BEGIN

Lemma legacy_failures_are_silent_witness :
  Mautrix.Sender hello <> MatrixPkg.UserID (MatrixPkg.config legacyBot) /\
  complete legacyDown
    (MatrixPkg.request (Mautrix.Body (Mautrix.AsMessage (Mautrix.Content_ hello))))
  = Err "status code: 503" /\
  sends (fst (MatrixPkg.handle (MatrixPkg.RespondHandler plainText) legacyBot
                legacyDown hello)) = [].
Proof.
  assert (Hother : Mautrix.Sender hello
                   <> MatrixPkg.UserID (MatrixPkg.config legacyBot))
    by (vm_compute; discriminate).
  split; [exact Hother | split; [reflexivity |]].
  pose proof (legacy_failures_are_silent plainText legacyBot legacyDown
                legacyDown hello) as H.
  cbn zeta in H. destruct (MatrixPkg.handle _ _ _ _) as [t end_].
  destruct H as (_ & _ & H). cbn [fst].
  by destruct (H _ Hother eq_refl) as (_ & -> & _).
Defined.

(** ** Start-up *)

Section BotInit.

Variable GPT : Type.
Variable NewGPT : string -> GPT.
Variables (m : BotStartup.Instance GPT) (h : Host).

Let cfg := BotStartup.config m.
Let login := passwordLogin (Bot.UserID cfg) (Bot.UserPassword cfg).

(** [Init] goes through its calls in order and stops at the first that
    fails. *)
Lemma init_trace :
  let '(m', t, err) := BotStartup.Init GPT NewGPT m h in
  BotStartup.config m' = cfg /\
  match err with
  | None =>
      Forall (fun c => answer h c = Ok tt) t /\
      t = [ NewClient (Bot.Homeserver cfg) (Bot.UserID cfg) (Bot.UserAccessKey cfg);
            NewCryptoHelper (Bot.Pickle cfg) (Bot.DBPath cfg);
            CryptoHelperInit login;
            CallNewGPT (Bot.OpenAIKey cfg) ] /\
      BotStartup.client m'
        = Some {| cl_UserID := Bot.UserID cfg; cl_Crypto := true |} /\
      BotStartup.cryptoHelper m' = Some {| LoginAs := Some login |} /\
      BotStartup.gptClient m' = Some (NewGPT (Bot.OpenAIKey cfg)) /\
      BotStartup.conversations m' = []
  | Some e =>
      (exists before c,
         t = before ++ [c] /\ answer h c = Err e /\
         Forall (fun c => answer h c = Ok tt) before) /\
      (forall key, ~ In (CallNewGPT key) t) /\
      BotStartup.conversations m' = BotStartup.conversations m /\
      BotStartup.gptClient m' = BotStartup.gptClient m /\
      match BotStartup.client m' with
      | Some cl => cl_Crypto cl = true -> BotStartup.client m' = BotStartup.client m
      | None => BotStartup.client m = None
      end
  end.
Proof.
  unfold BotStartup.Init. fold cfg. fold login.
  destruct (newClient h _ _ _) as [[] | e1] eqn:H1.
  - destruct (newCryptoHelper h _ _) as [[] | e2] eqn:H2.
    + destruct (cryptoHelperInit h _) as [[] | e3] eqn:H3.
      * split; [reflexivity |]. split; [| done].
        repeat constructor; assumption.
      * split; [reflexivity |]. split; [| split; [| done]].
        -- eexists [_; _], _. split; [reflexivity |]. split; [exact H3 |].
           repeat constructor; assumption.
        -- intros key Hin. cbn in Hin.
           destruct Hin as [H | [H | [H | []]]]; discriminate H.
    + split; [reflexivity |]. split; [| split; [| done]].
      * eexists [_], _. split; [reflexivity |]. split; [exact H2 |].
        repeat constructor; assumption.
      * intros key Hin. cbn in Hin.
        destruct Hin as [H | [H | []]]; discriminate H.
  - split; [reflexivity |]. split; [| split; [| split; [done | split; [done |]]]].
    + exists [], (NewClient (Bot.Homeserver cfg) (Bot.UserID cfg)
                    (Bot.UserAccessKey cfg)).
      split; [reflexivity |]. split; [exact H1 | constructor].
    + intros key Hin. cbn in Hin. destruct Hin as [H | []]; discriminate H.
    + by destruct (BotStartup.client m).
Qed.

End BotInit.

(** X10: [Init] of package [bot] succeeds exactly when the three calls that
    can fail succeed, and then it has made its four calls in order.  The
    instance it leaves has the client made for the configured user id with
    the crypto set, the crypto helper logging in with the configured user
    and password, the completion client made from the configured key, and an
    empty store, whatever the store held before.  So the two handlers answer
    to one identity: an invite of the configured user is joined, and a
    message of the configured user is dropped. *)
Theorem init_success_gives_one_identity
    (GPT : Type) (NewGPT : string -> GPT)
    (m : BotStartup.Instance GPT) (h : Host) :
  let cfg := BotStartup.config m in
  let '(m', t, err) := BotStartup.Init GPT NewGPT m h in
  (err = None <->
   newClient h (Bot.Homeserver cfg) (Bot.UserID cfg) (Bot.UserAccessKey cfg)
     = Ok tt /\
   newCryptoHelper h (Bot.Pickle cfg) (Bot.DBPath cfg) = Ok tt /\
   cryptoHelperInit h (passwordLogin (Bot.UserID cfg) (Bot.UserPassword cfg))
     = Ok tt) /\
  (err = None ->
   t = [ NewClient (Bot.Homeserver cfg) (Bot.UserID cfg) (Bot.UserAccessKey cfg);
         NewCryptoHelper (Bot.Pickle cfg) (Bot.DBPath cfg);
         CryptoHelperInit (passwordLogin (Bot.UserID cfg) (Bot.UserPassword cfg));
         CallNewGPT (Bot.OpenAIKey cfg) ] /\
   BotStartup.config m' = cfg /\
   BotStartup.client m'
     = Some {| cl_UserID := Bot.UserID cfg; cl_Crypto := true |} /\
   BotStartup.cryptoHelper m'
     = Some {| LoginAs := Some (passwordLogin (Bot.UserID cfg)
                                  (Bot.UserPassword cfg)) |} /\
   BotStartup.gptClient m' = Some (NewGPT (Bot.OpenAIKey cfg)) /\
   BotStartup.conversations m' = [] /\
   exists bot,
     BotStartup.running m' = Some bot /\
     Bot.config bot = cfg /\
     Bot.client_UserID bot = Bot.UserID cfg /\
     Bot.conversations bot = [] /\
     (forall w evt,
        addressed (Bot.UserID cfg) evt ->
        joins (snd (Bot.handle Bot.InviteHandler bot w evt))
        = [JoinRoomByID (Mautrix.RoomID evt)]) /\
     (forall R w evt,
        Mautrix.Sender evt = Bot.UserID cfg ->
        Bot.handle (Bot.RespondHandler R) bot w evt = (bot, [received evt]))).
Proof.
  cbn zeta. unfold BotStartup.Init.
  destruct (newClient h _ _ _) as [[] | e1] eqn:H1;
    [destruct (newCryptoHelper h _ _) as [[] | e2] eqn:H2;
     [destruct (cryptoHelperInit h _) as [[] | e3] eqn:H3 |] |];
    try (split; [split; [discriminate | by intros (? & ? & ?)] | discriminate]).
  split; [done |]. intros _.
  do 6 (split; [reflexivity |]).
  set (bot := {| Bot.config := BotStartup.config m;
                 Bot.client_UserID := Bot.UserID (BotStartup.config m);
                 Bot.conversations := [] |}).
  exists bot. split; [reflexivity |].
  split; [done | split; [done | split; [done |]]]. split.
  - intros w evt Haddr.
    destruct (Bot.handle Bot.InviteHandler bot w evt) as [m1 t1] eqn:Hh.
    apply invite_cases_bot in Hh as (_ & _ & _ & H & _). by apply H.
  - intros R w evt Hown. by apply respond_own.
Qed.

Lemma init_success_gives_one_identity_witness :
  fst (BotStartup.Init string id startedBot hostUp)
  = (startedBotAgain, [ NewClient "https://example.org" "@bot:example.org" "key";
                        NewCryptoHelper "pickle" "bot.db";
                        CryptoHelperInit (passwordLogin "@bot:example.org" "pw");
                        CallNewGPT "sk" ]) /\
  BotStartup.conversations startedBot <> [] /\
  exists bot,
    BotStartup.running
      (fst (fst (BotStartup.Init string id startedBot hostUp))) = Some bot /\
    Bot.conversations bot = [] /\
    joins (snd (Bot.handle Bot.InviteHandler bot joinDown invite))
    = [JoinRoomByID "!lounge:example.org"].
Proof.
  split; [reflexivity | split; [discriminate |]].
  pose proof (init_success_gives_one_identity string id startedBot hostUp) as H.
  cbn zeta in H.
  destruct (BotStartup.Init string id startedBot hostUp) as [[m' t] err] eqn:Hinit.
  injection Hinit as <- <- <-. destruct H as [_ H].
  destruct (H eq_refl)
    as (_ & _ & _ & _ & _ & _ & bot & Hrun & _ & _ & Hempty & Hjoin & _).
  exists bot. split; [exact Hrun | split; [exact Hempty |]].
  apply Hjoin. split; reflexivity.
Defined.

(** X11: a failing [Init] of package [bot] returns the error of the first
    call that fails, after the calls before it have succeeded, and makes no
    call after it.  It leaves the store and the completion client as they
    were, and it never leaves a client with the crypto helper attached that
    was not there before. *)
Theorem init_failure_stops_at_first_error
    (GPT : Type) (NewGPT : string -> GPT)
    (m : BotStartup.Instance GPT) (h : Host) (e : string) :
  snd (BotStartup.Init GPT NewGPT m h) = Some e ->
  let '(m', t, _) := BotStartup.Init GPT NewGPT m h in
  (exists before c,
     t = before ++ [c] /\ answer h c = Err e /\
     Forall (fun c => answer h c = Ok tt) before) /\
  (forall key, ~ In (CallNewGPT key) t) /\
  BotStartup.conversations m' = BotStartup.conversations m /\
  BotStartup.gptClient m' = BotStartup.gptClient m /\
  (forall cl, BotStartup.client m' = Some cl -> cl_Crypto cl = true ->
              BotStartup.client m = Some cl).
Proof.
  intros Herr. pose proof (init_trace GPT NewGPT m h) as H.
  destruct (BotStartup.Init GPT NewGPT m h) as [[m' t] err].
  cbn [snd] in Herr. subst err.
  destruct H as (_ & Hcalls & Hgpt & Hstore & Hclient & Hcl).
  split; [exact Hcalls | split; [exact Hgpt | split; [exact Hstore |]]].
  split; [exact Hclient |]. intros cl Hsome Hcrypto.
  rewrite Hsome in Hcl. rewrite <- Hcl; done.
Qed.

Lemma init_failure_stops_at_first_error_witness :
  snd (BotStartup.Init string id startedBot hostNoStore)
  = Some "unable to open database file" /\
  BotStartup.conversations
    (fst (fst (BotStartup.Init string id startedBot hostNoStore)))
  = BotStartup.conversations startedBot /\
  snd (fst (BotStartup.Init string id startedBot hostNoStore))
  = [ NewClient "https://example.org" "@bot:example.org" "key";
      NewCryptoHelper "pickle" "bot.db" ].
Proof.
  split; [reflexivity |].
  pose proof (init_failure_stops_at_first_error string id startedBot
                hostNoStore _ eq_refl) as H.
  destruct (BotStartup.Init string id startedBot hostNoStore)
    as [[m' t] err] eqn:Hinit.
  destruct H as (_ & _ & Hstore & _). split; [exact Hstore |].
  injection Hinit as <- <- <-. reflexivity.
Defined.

END

TASK TO COMPLETE – Please copy each line of the entries in which the word "Hstore" shows up.

OUTPUT OF THE EXERCISE –
  destruct H as (_ & Hcalls & Hgpt & Hstore & Hclient & Hcl).
  split; [exact Hcalls | split; [exact Hgpt | split; [exact Hstore |]]].
  destruct H as (_ & _ & Hstore & _). split; [exact Hstore |].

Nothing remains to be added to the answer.